PROBLEM REQUIREMENTS
Reproduce only the lines from the line containing "Lemma drop_app_length (a" to the end of the entries below, including both of those lines.

SUPPLIED MATERIAL
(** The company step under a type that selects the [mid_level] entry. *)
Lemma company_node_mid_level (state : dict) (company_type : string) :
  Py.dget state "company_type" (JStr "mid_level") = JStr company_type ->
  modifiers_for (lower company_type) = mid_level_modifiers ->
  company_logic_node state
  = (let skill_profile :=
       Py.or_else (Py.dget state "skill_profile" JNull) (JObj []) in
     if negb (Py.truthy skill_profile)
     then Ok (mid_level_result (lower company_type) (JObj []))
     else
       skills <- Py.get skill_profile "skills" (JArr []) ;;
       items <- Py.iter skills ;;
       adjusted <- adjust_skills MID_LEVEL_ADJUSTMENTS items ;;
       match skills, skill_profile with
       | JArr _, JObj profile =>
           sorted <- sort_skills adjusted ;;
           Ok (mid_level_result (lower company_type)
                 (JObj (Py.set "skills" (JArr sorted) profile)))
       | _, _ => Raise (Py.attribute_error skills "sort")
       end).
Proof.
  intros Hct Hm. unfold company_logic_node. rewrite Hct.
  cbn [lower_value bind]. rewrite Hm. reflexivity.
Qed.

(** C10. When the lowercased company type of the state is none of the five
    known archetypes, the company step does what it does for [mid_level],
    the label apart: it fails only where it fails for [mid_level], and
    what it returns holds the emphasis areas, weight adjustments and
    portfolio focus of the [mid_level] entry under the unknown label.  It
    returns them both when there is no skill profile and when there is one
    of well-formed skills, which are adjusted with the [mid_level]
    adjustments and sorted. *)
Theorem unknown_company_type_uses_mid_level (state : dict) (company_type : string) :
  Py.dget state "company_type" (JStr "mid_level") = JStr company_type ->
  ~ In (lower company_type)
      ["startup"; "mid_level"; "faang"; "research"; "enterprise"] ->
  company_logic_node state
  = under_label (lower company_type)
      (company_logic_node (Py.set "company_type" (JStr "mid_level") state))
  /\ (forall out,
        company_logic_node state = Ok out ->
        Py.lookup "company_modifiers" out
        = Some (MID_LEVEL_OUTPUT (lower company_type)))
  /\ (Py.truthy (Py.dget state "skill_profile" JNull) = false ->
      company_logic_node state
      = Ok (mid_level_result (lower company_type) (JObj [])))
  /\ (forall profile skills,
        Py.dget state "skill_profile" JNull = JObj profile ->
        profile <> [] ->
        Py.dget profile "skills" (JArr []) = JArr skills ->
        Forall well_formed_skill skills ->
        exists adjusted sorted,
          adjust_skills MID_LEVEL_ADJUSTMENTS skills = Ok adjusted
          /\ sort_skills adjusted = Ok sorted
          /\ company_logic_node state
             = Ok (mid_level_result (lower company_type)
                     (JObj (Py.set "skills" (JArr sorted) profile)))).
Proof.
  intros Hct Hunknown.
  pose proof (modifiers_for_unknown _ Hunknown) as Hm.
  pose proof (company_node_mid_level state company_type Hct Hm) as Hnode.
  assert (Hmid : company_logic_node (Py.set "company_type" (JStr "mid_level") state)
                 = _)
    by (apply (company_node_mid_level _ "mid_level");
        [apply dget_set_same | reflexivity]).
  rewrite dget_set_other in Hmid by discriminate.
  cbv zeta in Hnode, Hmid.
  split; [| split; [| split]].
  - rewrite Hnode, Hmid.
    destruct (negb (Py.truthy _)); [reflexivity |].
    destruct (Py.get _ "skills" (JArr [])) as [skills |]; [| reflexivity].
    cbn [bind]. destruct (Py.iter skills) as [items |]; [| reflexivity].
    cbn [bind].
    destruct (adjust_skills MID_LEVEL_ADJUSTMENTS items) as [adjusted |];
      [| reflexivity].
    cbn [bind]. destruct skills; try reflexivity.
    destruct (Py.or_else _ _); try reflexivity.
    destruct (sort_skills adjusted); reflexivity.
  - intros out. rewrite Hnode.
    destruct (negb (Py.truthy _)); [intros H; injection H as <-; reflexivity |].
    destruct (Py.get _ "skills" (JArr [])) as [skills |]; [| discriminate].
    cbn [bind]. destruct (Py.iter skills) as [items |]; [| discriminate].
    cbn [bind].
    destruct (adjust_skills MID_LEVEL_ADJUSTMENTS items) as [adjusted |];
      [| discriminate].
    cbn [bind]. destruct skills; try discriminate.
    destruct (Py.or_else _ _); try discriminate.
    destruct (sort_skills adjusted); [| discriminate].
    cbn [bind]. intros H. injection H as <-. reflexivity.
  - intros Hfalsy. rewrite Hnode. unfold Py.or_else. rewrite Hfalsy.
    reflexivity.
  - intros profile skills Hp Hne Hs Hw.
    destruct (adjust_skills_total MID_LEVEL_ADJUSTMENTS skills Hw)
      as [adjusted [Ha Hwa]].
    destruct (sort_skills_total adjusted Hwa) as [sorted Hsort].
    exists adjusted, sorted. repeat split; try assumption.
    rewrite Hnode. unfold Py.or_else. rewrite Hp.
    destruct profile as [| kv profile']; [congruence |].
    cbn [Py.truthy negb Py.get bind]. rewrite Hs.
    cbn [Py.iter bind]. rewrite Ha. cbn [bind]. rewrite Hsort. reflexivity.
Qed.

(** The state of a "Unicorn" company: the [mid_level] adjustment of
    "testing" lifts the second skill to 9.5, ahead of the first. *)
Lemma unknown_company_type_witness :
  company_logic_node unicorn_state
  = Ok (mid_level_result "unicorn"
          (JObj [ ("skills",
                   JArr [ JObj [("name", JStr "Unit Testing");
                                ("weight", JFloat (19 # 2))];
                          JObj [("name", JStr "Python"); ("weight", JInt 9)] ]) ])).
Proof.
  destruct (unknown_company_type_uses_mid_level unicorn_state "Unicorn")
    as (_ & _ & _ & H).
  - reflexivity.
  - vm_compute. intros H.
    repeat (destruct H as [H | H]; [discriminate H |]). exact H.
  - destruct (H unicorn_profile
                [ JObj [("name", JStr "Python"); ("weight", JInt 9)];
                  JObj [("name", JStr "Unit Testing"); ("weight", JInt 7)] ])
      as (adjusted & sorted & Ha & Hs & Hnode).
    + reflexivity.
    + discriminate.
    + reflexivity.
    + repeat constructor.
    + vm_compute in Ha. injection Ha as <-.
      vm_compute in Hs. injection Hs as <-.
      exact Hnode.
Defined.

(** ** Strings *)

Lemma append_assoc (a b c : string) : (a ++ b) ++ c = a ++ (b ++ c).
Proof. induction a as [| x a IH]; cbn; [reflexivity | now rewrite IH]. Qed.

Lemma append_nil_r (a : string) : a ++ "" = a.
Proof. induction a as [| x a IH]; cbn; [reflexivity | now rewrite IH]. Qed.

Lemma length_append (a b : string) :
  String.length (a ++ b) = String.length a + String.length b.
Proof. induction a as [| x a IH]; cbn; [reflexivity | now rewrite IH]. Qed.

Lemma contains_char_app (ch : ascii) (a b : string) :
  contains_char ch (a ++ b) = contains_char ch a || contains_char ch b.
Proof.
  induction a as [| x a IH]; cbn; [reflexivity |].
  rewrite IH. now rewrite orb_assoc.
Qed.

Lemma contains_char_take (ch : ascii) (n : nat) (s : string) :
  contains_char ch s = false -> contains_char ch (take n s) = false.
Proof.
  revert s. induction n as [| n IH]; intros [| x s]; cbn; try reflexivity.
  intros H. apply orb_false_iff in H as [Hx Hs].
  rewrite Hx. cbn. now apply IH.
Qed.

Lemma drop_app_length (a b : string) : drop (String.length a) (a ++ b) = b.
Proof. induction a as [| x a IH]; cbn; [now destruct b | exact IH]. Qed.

OUTPUT FOR THIS EXERCISE
Lemma drop_app_length (a b : string) : drop (String.length a) (a ++ b) = b.
Proof. induction a as [| x a IH]; cbn; [now destruct b | exact IH]. Qed.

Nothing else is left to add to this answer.